[HN Gopher] Do vision transformers see like convolutional neural...
       ___________________________________________________________________
        
       Do vision transformers see like convolutional neural networks?
        
       Author : jonbaer
       Score  : 84 points
       Date   : 2021-08-25 15:36 UTC (7 hours ago)
        
 (HTM) web link (arxiv.org)
 (TXT) w3m dump (arxiv.org)
        
       | kettleballroll wrote:
       | It's always nice to see big labs working more towards building an
       | understanding of things instead of just chasing SOTA. On the
       | other hand, I'm not sure there is a lot of actionable findings in
       | here.

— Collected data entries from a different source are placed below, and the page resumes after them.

(** * Motion Wave: gesture-to-harmony pipeline

    A shallow embedding of the control path of the application:

    - [Tracker]: the hand tracker component (pitch quantizer, gesture
      classifier, per-frame role resolution, the volume and harmonization
      effects);
    - [Audio]: the [VocalAudioEngine] class and its [VocalVoice]s;
    - [Harmonizer]: the [useHarmonizer] hook's response handler;
    - [Sequences]: the hook's sequences, statistics and modes;
    - [Session], [Legacy], [Kept]: runs of frames, the older component's
      classifier, and what the engine keeps true;
    - [Render]: the tracker's callback with its drawing, the effects
      with their dependencies, and the worker effect re-run by a change
      of mode.

    JavaScript numbers are binary64 values; they are modelled by the
    rationals they denote ([Q]).  The code only compares them, clamps
    them, takes [Math.floor], subtracts from 1 and multiplies by a small
    integer.  [JS.round64] is the rounding of an exact result to
    binary64, and [Tracker.Double] is the quantizer with its product
    rounded, as the code computes it; [Tracker.keyIndex] takes the
    product exactly, which gives the same index or the one below it.
    The audio clock ([audioContext.currentTime]) and the value an
    [AudioParam] reports are inputs of the operations that read them. *)

From Stdlib Require Import ZArith QArith Qround Qminmax Qpower Lia Lqa List Sorted
  DecimalString Floats.
From stdpp Require Import gmap strings list fin_maps.

Open Scope Z_scope.

(** ** JavaScript helpers *)

Module JS.

(** [Math.max(0, Math.min(1, v))] *)
Definition clamp01 (v : Q) : Q := Qmax 0 (Qmin 1 v).

(** [arr[i]] for an integer-valued number [i]: [undefined] ([None])
    outside the array. *)
Definition index {A} (arr : list A) (i : Z) : option A :=
  if i <? 0 then None else nth_error arr (Z.to_nat i).

(** [arr[i]] for an array with missing entries. *)
Definition at_ {A} (arr : list (option A)) (i : nat) : option A :=
  match nth_error arr i with
  | Some (Some a) => Some a
  | _ => None
  end.

(** [a < b] *)
Definition lt (a b : Q) : bool := negb (Qle_bool b a).

(** The integers [lo, lo+1, ..., hi] visited by
    [for (let i = lo; i <= hi; i++)]. *)
Definition upto (lo hi : nat) : list nat := seq lo (S hi - lo).

(** *** Binary64 rounding

    The result of an arithmetic operation on numbers is the exact
    result rounded to the nearest binary64 value, ties to the value
    with an even significand. *)

(** [2^e] *)
Definition pow2 (e : Z) : Q := (2 ^ e)%Q.

(** The binade of a positive number [x]: [floor (log2 x)]. *)
Definition binade (x : Q) : Z :=
  let k := Z.log2 (Qnum x) - Z.log2 (Zpos (Qden x)) in
  if Qle_bool (pow2 k) x then k else k - 1.

(** The nearest integer, ties to the even one. *)
Definition nearestEven (y : Q) : Z :=
  let f := Qfloor y in
  match (y - inject_Z f ?= 1 # 2)%Q with
  | Lt => f
  | Gt => f + 1
  | Eq => if Z.even f then f else f + 1
  end.

(** The exponent of the unit in the last place of the binary64 values
    in the binade of [x]: 53 significant bits, and never below the
    subnormal numbers' [-1074]. *)
Definition ulpExponent (x : Q) : Z := Z.max (binade x - 52) (-1074).

Definition roundPositive (x : Q) : Q :=
  (inject_Z (nearestEven (x / pow2 (ulpExponent x))) * pow2 (ulpExponent x))%Q.
(** * Helios: ITIE block of the ACE reader, cylinder-on-axis surface and
    module environment.

    Shallow embedding of
      - src/Material/AceTable/AceReader/Blocks/ITIEBlock.cpp
      - src/Geometry/Surfaces/CylinderOnAxis.hpp
      - src/Environment/McEnvironment.hpp

    Conventions.
      - A C++ [double] is the real number it denotes: arithmetic on doubles is
        the exact arithmetic of [R] (rounding is not modelled).
      - A C++ [int] is an integer of [Z] in the range INT_MIN..INT_MAX.  The
        conversions the code performs (size_t to int, double to int) are
        written out; signed overflow has no defined behaviour in C++ and is
        not given one here.
      - [std::vector] is [list]; [std::map<std::string,_>] is [gmap string _];
        a pointer to an object shared between containers is an address into an
        explicit store. *)

From Stdlib Require Import ZArith Reals Lra Lia.
From stdpp Require Import base option list gmap strings.

(** * Part I: the program *)

Set Implicit Arguments.

(** ** C++ scalars *)

(** A [double] is the real number it denotes. *)
Abbreviation double := R (only parsing).

Module CInt.
Local Open Scope Z_scope.

Definition INT_MAX : Z := 2147483647.
Definition INT_MIN : Z := -2147483648.

Definition int_range (z : Z) : Prop := INT_MIN <= z <= INT_MAX.

#[global] Instance int_range_dec z : Decision (int_range z).
Proof. unfold int_range. apply _. Defined.

(** Conversion of an integer value to [int]: the value modulo 2^32,
    taken in the signed range. *)
Definition to_int (z : Z) : Z := (z + 2 ^ 31) mod 2 ^ 32 - 2 ^ 31.

(** Arithmetic on [size_t] (64 bits, unsigned) wraps. *)
Definition to_size_t (z : Z) : Z := z mod 2 ^ 64.

(** [(int) x] for a double [x]: truncation toward zero; outside the range
    of [int] the conversion has no defined result. *)
Definition Ztrunc (x : R) : Z :=
  if Rle_dec 0 x then Zfloor x else Zceil x.
(** [new ChatTogetherAI({ modelName, temperature })]. *)
Definition new_ChatTogetherAI (w : World) (name : string) (temp : Z) : M ChatTogetherAI :=
  emit (EvNewChatTogetherAI name) ;;;
  lift UpstreamModelError (ChatTogetherAI_ctor w) ;;;
  ret (mkChatModel name temp).

(** [pinecone.index(name)]. *)
Definition pinecone_index (name : string) : M string :=
  emit (EvPineconeIndex name) ;;;
  ret name.

(** [PineconeStore.fromExistingIndex(embeddings, { pineconeIndex, namespace })]. *)
Definition PineconeStore_fromExistingIndex
    (w : World) (index : string) (ns : option string) : M PineconeStore :=
  emit (EvFromExistingIndex ns) ;;;
  lift RetrievalError (fromExistingIndex w index ns) ;;;
  ret (mkStore index ns).

Definition asRetriever (store : PineconeStore)
    (cbs : list (list Document -> M unit)) : Retriever :=
  mkRetriever store cbs.

Fixpoint run_callbacks (cbs : list (list Document -> M unit))
    (documents : list Document) : M unit :=
  match cbs with
  | [] => ret tt
  | cb :: rest => cb documents ;;; run_callbacks rest documents
  end.

(** One run of the retriever: the search is issued in the namespace of the
    store; when it returns, the retriever calls [handleRetrieverEnd] with
    the documents found. *)
Definition Retriever_invoke (w : World) (r : Retriever) (query : string)
    : M (list Document) :=
  emit (EvSimilaritySearch (namespace (vectorStore r)) query) ;;;
  documents <- lift RetrievalError
                 (similaritySearch w (namespace (vectorStore r)) query) ;;
  emit (EvHandleRetrieverEnd documents) ;;;
  run_callbacks (callbacks r) documents ;;;
  ret documents.

(** [createHistoryAwareRetriever({ llm, retriever, rephrasePrompt })]:
    without history the input is the query; with history the model
    rephrases the conversation into one query first. *)
Definition createHistoryAwareRetriever
    (w : World) (llm : ChatTogetherAI) (retriever : Retriever)
    : Runnable (list Document) :=
  fun chat_history input =>
    match chat_history with
    | [] => Retriever_invoke w retriever input
    | _ :: _ =>
        emit (EvRephrase chat_history input) ;;;
        query <- lift UpstreamModelError (llm_rephrase w chat_history input) ;;
        Retriever_invoke w retriever query
    end.

(** [createStuffDocumentsChain({ llm, prompt })]: the answer model call,
    with the documents as context. *)
Definition createStuffDocumentsChain (w : World) (llm : ChatTogetherAI)
    : list Document -> Runnable IterableReadableStream :=
  fun context chat_history input =>
    emit (EvAnswer context chat_history input) ;;;
    lift UpstreamModelError (llm_answer w context chat_history input).

(** [createRetrievalChain({ retriever, combineDocsChain })]: a chain of
    two steps, retrieval and then the answer over the retrieved context. *)
Record RetrievalChain := mkRetrievalChain {
  chain_retriever : Runnable (list Document);
  chain_combineDocs : list Document -> Runnable IterableReadableStream
}.

Definition createRetrievalChain
    (retriever : Runnable (list Document))
    (combineDocsChain : list Document -> Runnable IterableReadableStream)
    : RetrievalChain :=
  mkRetrievalChain retriever combineDocsChain.

(** The stream of a call that has not started yet: the transport will get
    what the call delivers once it runs, fragments or a failure, and the
    events of that later run are not events of the handler. *)
Definition deferred (call : M IterableReadableStream) : IterableReadableStream :=
  match fst (call init) with
  | Returned st => st
  | Thrown _ e => mkStream [] (StreamError e)
  | Suspended => mkStream [] EndOfStream
  end.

I guess that's the trade off with these things though....
        
       | stared wrote:
       | I am much more interested if they fall for the same tricks.
       | 
       | For example, if it is easy to fool them with optical illusions,
       | such as innocent images that look racy at the first glance:
       | https://medium.com/@marekkcichy/does-ai-have-a-dirty-mind-to...
       | CW: Even though it does not contain a single explicit picture, it
       | might be considered NSFW (literally - as at the first glance it
       | looks like nudity); full disclosure: I mentored the project.
        
         | PartiallyTyped wrote:
         | I suggest you take a look at Geometric Deep Learning, but the
         | gist here is that convolutions can be thought of as translation
         | equivariant functions, and pooling operations as permutation
         | invariant combinations, all operating on a graph of as many
         | components as the number of times the operation will be output,
         | each component is composed of the pixels that the operation
         | will act on, so there is local information that is slowly
         | combined through the layers, then relative positioning can be
         | decoded when the representation is transformed into a dense
         | 1d-vector aka flattening.
         | 
         | In contrast, attention mechanisms in transformers can be seen
         | as taking into consideration dense graphs of the whole input
         | (at least in text, I haven't really worked with vision
         | transformers but if an attention mechanism exists then it
         | should be similar), along with some positional encoding and a
         | neighborhood summary.
         | 
         | If they indeed can be thought as stacking neighborhood
         | summaries along with attention mechanisms, then they shouldn't
         | fall for the same tricks since they have access to "global"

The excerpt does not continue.